(* ===== verification/HeaderSpec.v ===== *)
(** * Times and heights along a chain

    The median time of a chain whose headers pass ContextualCheckBlockHeader
    never decreases, and every block is later than the median below it;
    coinbases of blocks that pass ContextualCheckBlock at different heights are
    different transactions. *)
From stdpp Require Import gmap strings.
From S2P Require Import Prelude Endian Hashing Merkle Hmac ScriptNum Script ArithUint256 Serialize Transaction TransactionSpec.
From S2P Require Import TxCheck TxCheckSpec BlockIndex BlockIndexSpec Chain Pow ChainState Interest Subsidy Connect BlockCheck BlockCheckSpec.

(** ** Counting *)

Abbreviation cnt f l := (length (List.filter f l)).

Lemma cnt_mono (f g : Z -> bool) l : (forall x, f x = true -> g x = true) -> (cnt f l <= cnt g l)%nat.
Proof.
  intros Hfg; induction l as [| x l IH]; cbn; [lia |]; specialize (Hfg x).
  destruct (f x); [rewrite Hfg by reflexivity; cbn; lia | destruct (g x); cbn; lia].
Qed.

Lemma cnt_split (f : Z -> bool) l : (cnt f l + cnt (fun x => negb (f x)) l = length l)%nat.
Proof. induction l as [| x l IH]; cbn; [reflexivity |]; destruct (f x); cbn; lia. Qed.

Lemma cnt_take (f : Z -> bool) j l : (cnt f (take j l) <= cnt f l <= cnt f (take j l) + (length l - j))%nat.
Proof.
  revert j; induction l as [| x l IH]; intros [| j]; cbn; try lia.
  - pose proof (filter_length_le' f l); destruct (f x); cbn; lia.
  - specialize (IH j); destruct (f x); cbn; lia.
Qed.

(** The element of rank [k]: at most [k] elements are below it, more than [k] are
    not above it. *)
Lemma rank_below l k : (k < length l)%nat -> (cnt (fun x => (x <? nth k (sort l) 0)%Z) l <= k)%nat.
Proof.
  intros Hk; rewrite <- (filter_length_perm _ _ _ (sort_perm l)).
  apply (sorted_rank (sort l) k 0 (sort_sorted l)); now rewrite (Permutation_length (sort_perm l)).
Qed.
Lemma peer_filter_remembers_witness :
  exists p' f, filter_handler (H1 := Example_bloom.env) (E := unit) FILTERADD [2; 7; 8] Example_bloom.peer = Ok (true, p') /\
    pfilter p' = Some f /\ contains (E := unit) f [7; 8] = Ok true.
Proof.
  destruct (peer_filter_remembers (H := toy_hashes) (H1 := StandardSpec.Example_standard.env) (H2 := Example_bloom.env) Example_bloom.peer
    Example_bloom.peer_reachable) as [_ Hk].
  assert (Hb : bytes [2; 7; 8]) by (apply (bool_decide_unpack _); vm_compute; exact I).
  assert (E : exists p', filter_handler (H1 := Example_bloom.env) (E := unit) FILTERADD [2; 7; 8] Example_bloom.peer = Ok (true, p')) by (eexists; vm_compute; reflexivity).
  destruct E as (p' & E); destruct (Hk [2; 7; 8] [7; 8] [] p' p' Hb eq_refl ltac:(vm_compute; reflexivity) ltac:(vm_compute; discriminate) E (rtc_refl _ _)) as (f & Ef & Hc).
  exists p', f; auto.
Defined.

Lemma rolling_remembers_witness :
  exists r, rolling_insert_all (E := unit) (CRollingBloomFilter_new 2 64 3 9) [[1]; [2]; [3]; [4]; [5]] = Ok r /\
    rolling_contains (E := unit) r [4] = Ok true.
Proof.
  destruct (rolling_remembers 2 64 3 9 [[1]; [2]; [3]; [4]; [5]]) as (r & E & Hk); [lia.. |].
  exists r; split; [exact E |]; apply Hk; right; left.
Defined.
(* ===== verification/Mempool.v ===== *)
(** * The memory pool

    txmempool.h and txmempool.cpp: the pool of transactions that wait for a block,
    with its maps of spent outpoints, nullifiers and proofs; the checks that
    AcceptToMemoryPool (main.cpp) makes against it; CFeeRate (amount.cpp).  The
    self-check of the pool is in PoolCheck.

    The maps of the pool hold pointers to transactions inside the elements of
    [mapTx].  An element has an address, a number that is never used again, and
    [nodes] holds the elements that exist; following a pointer to an element that
    was erased is undefined and has the outcome [oob_read].  The fee estimator,
    the priorities (floating point) and the address and spent indexes are left
    out; they are kept beside the maps below and do not influence them. *)
From stdpp Require Import gmap sorting.
From S2P Require Import Prelude Hashing Merkle Serialize Transaction Coins CoinsView TxCheck Subsidy TxInputs BlockCheck.

(** ** Fee rates *)

(** The product is signed, the division by [nSize] is unsigned. *)
Definition CFeeRate_new (nFeePaid nSize : Z) : Z :=
  if 0 <? nSize then i64 (u64 (i64 (nFeePaid * 1000)) / nSize) else 0.

Definition GetFee (nSatoshisPerK nSize : Z) : Z :=
  let nFee := i64 (u64 (nSatoshisPerK * nSize) / 1000) in
  if (nFee =? 0) && (0 <? nSatoshisPerK) then nSatoshisPerK else nFee.

(** ** The pool *)

Record CTxMemPoolEntry := mkEntry {
  GetTx : uint256 * CTransaction;
  nFee : Z;
  GetTxSize : Z;
  DynamicMemoryUsage : Z;
  feeRate : Z;
  entry_nTime : Z;
  entry_nHeight : Z;
  hadNoDependencies : bool;
  GetSpendsCoinbase : bool;
  GetValidatedBranchId : Z;
}.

# Problem statement
Every line in the data above that contains the word "unit" should be copied.

# Output below
  exists p' f, filter_handler (H1 := Example_bloom.env) (E := unit) FILTERADD [2; 7; 8] Example_bloom.peer = Ok (true, p') /\
    pfilter p' = Some f /\ contains (E := unit) f [7; 8] = Ok true.
  assert (E : exists p', filter_handler (H1 := Example_bloom.env) (E := unit) FILTERADD [2; 7; 8] Example_bloom.peer = Ok (true, p')) by (eexists; vm_compute; reflexivity).
  exists r, rolling_insert_all (E := unit) (CRollingBloomFilter_new 2 64 3 9) [[1]; [2]; [3]; [4]; [5]] = Ok r /\
    rolling_contains (E := unit) r [4] = Ok true.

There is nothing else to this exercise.